Nothing should differ between your answer and the records.

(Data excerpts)
----------
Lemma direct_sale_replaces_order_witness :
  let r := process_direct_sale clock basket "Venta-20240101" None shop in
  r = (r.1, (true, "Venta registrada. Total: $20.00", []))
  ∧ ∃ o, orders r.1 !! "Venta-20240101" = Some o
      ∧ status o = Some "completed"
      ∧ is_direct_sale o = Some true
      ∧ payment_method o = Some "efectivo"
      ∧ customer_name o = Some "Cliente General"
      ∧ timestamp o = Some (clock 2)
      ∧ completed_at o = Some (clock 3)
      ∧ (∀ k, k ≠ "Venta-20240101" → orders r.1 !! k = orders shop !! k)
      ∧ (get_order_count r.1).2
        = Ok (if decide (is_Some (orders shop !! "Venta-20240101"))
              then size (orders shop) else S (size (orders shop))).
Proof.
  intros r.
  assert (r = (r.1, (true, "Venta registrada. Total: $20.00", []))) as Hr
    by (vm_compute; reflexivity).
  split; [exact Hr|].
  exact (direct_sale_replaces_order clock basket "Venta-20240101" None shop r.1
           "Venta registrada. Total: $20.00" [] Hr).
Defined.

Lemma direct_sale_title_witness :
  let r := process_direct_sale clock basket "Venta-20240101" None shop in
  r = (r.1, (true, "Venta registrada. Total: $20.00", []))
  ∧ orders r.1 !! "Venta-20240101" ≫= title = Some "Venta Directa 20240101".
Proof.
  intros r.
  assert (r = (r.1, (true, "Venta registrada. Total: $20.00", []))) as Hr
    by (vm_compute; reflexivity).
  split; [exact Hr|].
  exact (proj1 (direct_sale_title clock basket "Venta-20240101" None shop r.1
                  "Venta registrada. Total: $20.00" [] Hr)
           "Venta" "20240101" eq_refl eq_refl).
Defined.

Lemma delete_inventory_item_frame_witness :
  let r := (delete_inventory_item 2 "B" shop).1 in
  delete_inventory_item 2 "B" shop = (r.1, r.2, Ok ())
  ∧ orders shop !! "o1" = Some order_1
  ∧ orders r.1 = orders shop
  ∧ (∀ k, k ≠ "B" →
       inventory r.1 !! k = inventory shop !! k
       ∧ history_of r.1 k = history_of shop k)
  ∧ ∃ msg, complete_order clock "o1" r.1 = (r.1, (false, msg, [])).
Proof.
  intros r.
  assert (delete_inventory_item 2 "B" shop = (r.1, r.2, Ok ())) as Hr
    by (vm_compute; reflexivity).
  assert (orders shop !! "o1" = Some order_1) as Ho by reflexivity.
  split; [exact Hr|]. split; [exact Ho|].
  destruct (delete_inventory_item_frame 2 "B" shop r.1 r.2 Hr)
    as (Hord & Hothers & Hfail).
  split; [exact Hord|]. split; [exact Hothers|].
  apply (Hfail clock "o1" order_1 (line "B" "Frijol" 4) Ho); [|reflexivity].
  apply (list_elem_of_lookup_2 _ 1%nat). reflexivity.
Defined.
----------
[Response]
Lemma direct_sale_replaces_order_witness :
  let r := process_direct_sale clock basket "Venta-20240101" None shop in
  r = (r.1, (true, "Venta registrada. Total: $20.00", []))
  ∧ ∃ o, orders r.1 !! "Venta-20240101" = Some o
      ∧ status o = Some "completed"
      ∧ is_direct_sale o = Some true
      ∧ payment_method o = Some "efectivo"
      ∧ customer_name o = Some "Cliente General"
      ∧ timestamp o = Some (clock 2)
      ∧ completed_at o = Some (clock 3)
      ∧ (∀ k, k ≠ "Venta-20240101" → orders r.1 !! k = orders shop !! k)
      ∧ (get_order_count r.1).2
        = Ok (if decide (is_Some (orders shop !! "Venta-20240101"))
              then size (orders shop) else S (size (orders shop))).
Proof.
  intros r.
  assert (r = (r.1, (true, "Venta registrada. Total: $20.00", []))) as Hr
    by (vm_compute; reflexivity).
  split; [exact Hr|].
  exact (direct_sale_replaces_order clock basket "Venta-20240101" None shop r.1
           "Venta registrada. Total: $20.00" [] Hr).
Defined.

Lemma direct_sale_title_witness :
  let r := process_direct_sale clock basket "Venta-20240101" None shop in
  r = (r.1, (true, "Venta registrada. Total: $20.00", []))
  ∧ orders r.1 !! "Venta-20240101" ≫= title = Some "Venta Directa 20240101".
Proof.
  intros r.
  assert (r = (r.1, (true, "Venta registrada. Total: $20.00", []))) as Hr
    by (vm_compute; reflexivity).
  split; [exact Hr|].
  exact (proj1 (direct_sale_title clock basket "Venta-20240101" None shop r.1
                  "Venta registrada. Total: $20.00" [] Hr)
           "Venta" "20240101" eq_refl eq_refl).
Defined.

Lemma delete_inventory_item_frame_witness :
  let r := (delete_inventory_item 2 "B" shop).1 in
  delete_inventory_item 2 "B" shop = (r.1, r.2, Ok ())
  ∧ orders shop !! "o1" = Some order_1
  ∧ orders r.1 = orders shop
  ∧ (∀ k, k ≠ "B" →
       inventory r.1 !! k = inventory shop !! k
       ∧ history_of r.1 k = history_of shop k)
  ∧ ∃ msg, complete_order clock "o1" r.1 = (r.1, (false, msg, [])).
Proof.
  intros r.
  assert (delete_inventory_item 2 "B" shop = (r.1, r.2, Ok ())) as Hr
    by (vm_compute; reflexivity).
  assert (orders shop !! "o1" = Some order_1) as Ho by reflexivity.
  split; [exact Hr|]. split; [exact Ho|].
  destruct (delete_inventory_item_frame 2 "B" shop r.1 r.2 Hr)
    as (Hord & Hothers & Hfail).
  split; [exact Hord|]. split; [exact Hothers|].
  apply (Hfail clock "o1" order_1 (line "B" "Frijol" 4) Ho); [|reflexivity].
  apply (list_elem_of_lookup_2 _ 1%nat). reflexivity.
Defined.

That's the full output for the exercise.